Il existe cependant un certain nombre de mythes sur la maladie qui pourraient contribuer inutilement à cette anxiété. Tout d'abord, elle affirme que les femmes atteintes de SEP ne doivent pas exclure la possibilité de fonder une famille. Si une personne compte des cas de SEP dans sa famille, elle est deux ou trois fois plus susceptible d'en être atteinte. En d'autres termes, l'enfant d'une personne atteinte de la SEP a beaucoup plus de chances de ne pas être atteint de la maladie que de l'être - mais ce n'est pas une certitude. Deuxièmement, la grossesse n'aggrave pas la SEP chez la femme. Comme l'a constaté Sophie, les risques de poussée diminuent pendant la grossesse, puis augmentent pendant un court laps de temps. Il existe quelques symptômes courants auxquels les patients atteints de SEP peuvent être confrontés pendant les poussées : difficultés à voir, à marcher et à parler, "brouillard cérébral", douleur, raideur, tremblements, problèmes de vessie et d'intestin, et difficultés à avaler. Rien ne prouve que les rechutes après une grossesse ont un impact à long terme.
La recherche sur la sclérose en plaques fait état d'un certain nombre de nouvelles découvertes scientifiques qui pourraient contribuer à stopper la progression de la maladie.

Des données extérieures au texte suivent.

(* ===== verification/Keys.v ===== *)
(** * API keys and quotas (src/src/auth/keys.rs)

    Roles, the static key store, and the SQLite key store over an explicit
    database: the rows of [api_keys] in insertion order and the rows of
    [api_key_usage_daily], with the constraints of migrations/0002_api_keys.sql
    (primary keys, the unique prefix index, the foreign key, which sqlx
    enforces).  A database that is not [online] fails every query.

    Arguments of the model: Argon2 ([hash_password], [verify_password]), the
    random identifiers, and the wall clock in seconds. *)
From S2P Require Import Prelude Str F64.

Open Scope string_scope.
Open Scope list_scope.
Open Scope Z_scope.

Module Keys.

Inductive KeyRole := Admin | Inference | Observability.

Definition KeyRole_as_str (r : KeyRole) : string :=
  match r with
  | Admin => "admin"
  | Inference => "inference"
  | Observability => "observability"
  end.

Definition allows_inference (r : KeyRole) : bool :=
  match r with Admin | Inference => true | Observability => false end.
Definition allows_observability (r : KeyRole) : bool :=
  match r with Admin | Observability => true | Inference => false end.

Inductive AuthError :=
| InvalidRole (role : string)
| InvalidKeyFormat
| Hash
| Storage
| Migration.

Definition KeyRole_from_str (value : string) : result KeyRole AuthError :=
  if String.eqb value "admin" then Ok Admin
  else if String.eqb value "inference" then Ok Inference
  else if String.eqb value "observability" then Ok Observability
  else Err (InvalidRole value).

Record KeyLimits := {
  requests_per_minute : option Z;
  daily_token_quota : option Z;
  daily_cost_quota_usd : option F64.t
}.
Definition KeyLimits_default : KeyLimits :=
  {| requests_per_minute := None; daily_token_quota := None; daily_cost_quota_usd := None |}.

Record AuthenticatedKey := {
  key_id : string;
  prefix : string;
  label : string;
  role : KeyRole;
  limits : KeyLimits;
  cache_enabled : bool
}.

Record GeneratedApiKey := { gen_id : string; gen_prefix : string; raw_key : string }.

Record QuotaRejection := { retry_after_seconds : Z }.

(* ------------------------------------------------------------------ *)
(** ** The trait and the static store *)

(** [trait KeyStore] over a store [S], at a wall-clock time. *)
Class KeyStore (S : Type) := {
  authenticate : S -> string -> result (option AuthenticatedKey) AuthError;
  check_quota : Z -> S -> AuthenticatedKey -> result unit QuotaRejection;
  record_usage : Z -> string -> Z -> F64.t -> S -> S * result unit AuthError
}.

(** [StaticKeyStore]; [ct_eq] on byte slices is equality. *)
Record StaticKeyStore := { static_raw_key : string }.

Definition static_authenticate (s : StaticKeyStore) (raw : string) :
  result (option AuthenticatedKey) AuthError :=
  if String.eqb raw (static_raw_key s)
  then Ok (Some {| key_id := "env-default"; prefix := "env"; label := "environment default key";
                   role := Admin; limits := KeyLimits_default; cache_enabled := true |})
  else Ok None.

(** The trait's default methods. *)
#[global] Instance StaticKeyStore_KeyStore : KeyStore StaticKeyStore := {|
  authenticate := static_authenticate;
  check_quota _ _ _ := Ok tt;
  record_usage _ _ _ _ s := (s, Ok tt)
|}.

(* ------------------------------------------------------------------ *)
(** ** The database *)

(** Casts between integer widths ([as]). *)
Definition as_i64 (x : Z) : Z := (x + 2 ^ 63) mod 2 ^ 64 - 2 ^ 63.
Definition as_u64 (x : Z) : Z := x mod 2 ^ 64.
Definition as_u32 (x : Z) : Z := x mod 2 ^ 32.

(** A numeric cell: SQLite's [+] on integers yields a real on overflow. *)
Inductive SqlNum := SInt (n : Z) | SReal (x : F64.t).

Definition in_i64 (n : Z) : bool := (- 2 ^ 63 <=? n) && (n <=? i64_max).

Definition sql_real (x : SqlNum) : F64.t :=
  match x with SInt n => F64.of_Z n | SReal r => r end.
Definition sql_add (x y : SqlNum) : SqlNum :=
  match x, y with
  | SInt a, SInt b => if in_i64 (a + b) then SInt (a + b) else SReal (F64.add (F64.of_Z a) (F64.of_Z b))
  | _, _ => SReal (F64.add (sql_real x) (sql_real y))
  end.

(** Binding an [f64]: SQLite stores NaN as NULL. *)
Definition bind_real (x : F64.t) : option F64.t := if F64.is_nan x then None else Some x.

Record ApiKeyRow := {
  row_id : string;
  row_prefix : string;
  row_hash : string;
  row_label : string;
  row_role : string;
  row_rpm : option Z;
  row_token_quota : option Z;
  row_cost_quota : option F64.t;
  row_cache_enabled : Z;
  row_created_at : Z;
  row_revoked_at : option Z
}.

Record UsageRow := { request_count : SqlNum; total_tokens : SqlNum; total_cost_usd : F64.t }.

Record SqliteKeyStore := {
  online : bool;
  api_keys : list ApiKeyRow;
  usage : gmap (string * Z) UsageRow
}.

(** The options of a connection, and the database driver: how a URL is parsed,
    what a pool of so many connections finds in the database, and what the
    migrations make of it. *)
Record SqliteConnectOptions := { filename : string; create_if_missing : bool }.

Record Sqlx (Pool : Type) := {
  parse_options : string -> option SqliteConnectOptions;
  connect_with : Z -> SqliteConnectOptions -> option Pool;
  migrate : Pool -> option Pool
}.
Arguments parse_options {Pool} _ _.
Arguments connect_with {Pool} _ _ _.
Arguments migrate {Pool} _ _.

Definition connect (driver : Sqlx SqliteKeyStore) (database_url : string) : result SqliteKeyStore AuthError :=
  match parse_options driver database_url with
  | None => Err Storage
  | Some options =>
      match connect_with driver 5 {| filename := filename options; create_if_missing := true |} with
      | None => Err Storage
      | Some pool =>
          match migrate driver pool with
          | None => Err Migration
          | Some pool => Ok pool
          end
      end
  end.

(** A driver that refuses every URL. *)
Definition no_driver {Pool} : Sqlx Pool :=
  {| parse_options := fun _ => None; connect_with := fun _ _ => None; migrate := Some |}.

Definition set_keys (db : SqliteKeyStore) (rows : list ApiKeyRow) : SqliteKeyStore :=
  {| online := online db; api_keys := rows; usage := usage db |}.
Definition set_usage (db : SqliteKeyStore) (u : gmap (string * Z) UsageRow) : SqliteKeyStore :=
  {| online := online db; api_keys := api_keys db; usage := u |}.

Definition active_row (r : ApiKeyRow) : bool := negb (is_some (row_revoked_at r)).

Definition row_to_key (r : ApiKeyRow) : result AuthenticatedKey AuthError :=
  match KeyRole_from_str (row_role r) with
  | Err e => Err e
  | Ok role =>
      Ok {| key_id := row_id r; prefix := row_prefix r; label := row_label r; role := role;
            limits := {| requests_per_minute := as_u32 <$> row_rpm r;
                         daily_token_quota := as_u64 <$> row_token_quota r;
                         daily_cost_quota_usd := row_cost_quota r |};
            cache_enabled := negb (row_cache_enabled r =? 0) |}
  end.

Definition parse_key_prefix (raw : string) : result string AuthError :=
  match Str.splitn 3 "_" raw with
  | p0 :: p1 :: p2 :: _ =>
      if String.eqb p0 "rgk" && negb (Str.is_empty p1) && negb (Str.is_empty p2)
      then Ok p1 else Err InvalidKeyFormat
  | _ => Err InvalidKeyFormat
  end.

Definition current_day_unix (now : Z) : Z := now / 86400.
Definition seconds_until_next_day (now : Z) : Z := 86400 - now mod 86400.

Section Store.
(** [Argon2::hash_password] with the salt drawn ([None]: it fails), and
    [PasswordHash::new] with [verify_password] ([None]: the hash is malformed). *)
Variable hash_password : string -> option string.
Variable verify_password : string -> string -> option bool.

Definition hash_key (raw : string) : result string AuthError :=
  match hash_password raw with Some h => Ok h | None => Err Hash end.
Definition verify_key (raw hash : string) : result bool AuthError :=
  match verify_password raw hash with Some b => Ok b | None => Err Hash end.

(** [uuid] is the new row's id, [simple] the hexadecimal digits the prefix is
    taken from, [secret] the two UUIDs of the secret. *)
Definition create_key (now : Z) (uuid simple secret lbl : string) (r : KeyRole) (l : KeyLimits)
  (cache : bool) (db : SqliteKeyStore) : SqliteKeyStore * result GeneratedApiKey AuthError :=
  let pfx := String.substring 0 8 simple in
  let raw := ("rgk_" ++ pfx ++ "_" ++ secret)%string in
  match hash_key raw with
  | Err e => (db, Err e)
  | Ok h =>
      if online db && forallb (fun row => negb (String.eqb (row_id row) uuid) &&
                                          negb (String.eqb (row_prefix row) pfx)) (api_keys db)
      then (set_keys db (api_keys db ++
              [{| row_id := uuid; row_prefix := pfx; row_hash := h; row_label := lbl;
                  row_role := KeyRole_as_str r; row_rpm := requests_per_minute l;
                  row_token_quota := as_i64 <$> daily_token_quota l;
                  row_cost_quota := daily_cost_quota_usd l ≫= bind_real;
                  row_cache_enabled := if cache then 1 else 0;
                  row_created_at := as_i64 now; row_revoked_at := None |}]),
            Ok {| gen_id := uuid; gen_prefix := pfx; raw_key := raw |})
      else (db, Err Storage)
  end.

Fixpoint collect_keys (rows : list ApiKeyRow) : result (list AuthenticatedKey) AuthError :=
  match rows with
  | [] => Ok []
  | r :: rows =>
      match row_to_key r with
      | Err e => Err e
      | Ok k => match collect_keys rows with Ok ks => Ok (k :: ks) | Err e => Err e end
      end
  end.

(** [ORDER BY created_at_unix_seconds DESC]; rows created in the same second
    keep their insertion order. *)
Definition list_keys (db : SqliteKeyStore) : result (list AuthenticatedKey) AuthError :=
  if online db
  then collect_keys (sort_by (cmp_flip (cmp_on row_created_at Z.compare))
                       (filter (fun r => active_row r = true) (api_keys db)))
  else Err Storage.

Definition first_row (f : ApiKeyRow -> bool) (db : SqliteKeyStore) : option ApiKeyRow :=
  List.find (fun r => f r && active_row r) (api_keys db).

Definition get_key (id : string) (db : SqliteKeyStore) : result (option AuthenticatedKey) AuthError :=
  if online db
  then match first_row (fun r => String.eqb (row_id r) id) db with
       | None => Ok None
       | Some row => match row_to_key row with Ok k => Ok (Some k) | Err e => Err e end
       end
  else Err Storage.

Definition revoke_row (now : Z) (id : string) (r : ApiKeyRow) : ApiKeyRow :=
  if String.eqb (row_id r) id
  then {| row_id := row_id r; row_prefix := row_prefix r; row_hash := row_hash r;
          row_label := row_label r; row_role := row_role r; row_rpm := row_rpm r;
          row_token_quota := row_token_quota r; row_cost_quota := row_cost_quota r;
          row_cache_enabled := row_cache_enabled r; row_created_at := row_created_at r;
          row_revoked_at := Some (as_i64 now) |}
  else r.

Definition revoke_key (now : Z) (id : string) (db : SqliteKeyStore) :
  SqliteKeyStore * result unit AuthError :=
  if online db
  then (set_keys db (map (revoke_row now id) (api_keys db)), Ok tt)
  else (db, Err Storage).

Definition sqlite_authenticate (db : SqliteKeyStore) (raw : string) :
  result (option AuthenticatedKey) AuthError :=
  match parse_key_prefix raw with
  | Err e => Err e
  | Ok pfx =>
      if online db
      then
        match first_row (fun r => String.eqb (row_prefix r) pfx) db with
        | None => Ok None
        | Some row =>
            match verify_key raw (row_hash row) with
            | Err e => Err e
            | Ok false => Ok None
            | Ok true => match row_to_key row with Ok k => Ok (Some k) | Err e => Err e end
            end
        end
      else Err Storage
  end.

Pour Sophie, les 12 premiers mois après son diagnostic ont été les plus difficiles. Elle a dû attendre un peu avant de commencer son traitement, et l'anxiété était grande, car elle craignait l'apparition de nouveaux symptômes. Elle a rechuté tout de suite après le diagnostic, comme cela lui avait été suggéré par son consultant, mais avec un soutien, elle a réussi à poursuivre une vie normale - par exemple, en marchant bras dessus bras dessous avec son père les jours où elle ne pouvait pas accompagner les enfants à l'école toute seule. Trois ans plus tard, elle est toujours en forme et active, et fait souvent du vélo le week-end avec son mari. (même s'il est vrai que c'est toujours lui qui est responsable de charger le porte-vélos).
Face au stress et aux bouleversements considérables, Sophie est étonnamment optimiste. "Cela a changé ma vie", conclut-elle. "Il faut savoir s'adapter, mais cela a changé ma vie pour le mieux, car j'ai toujours été du genre à voir le verre à moitié vide. Je vois la vie très différemment maintenant".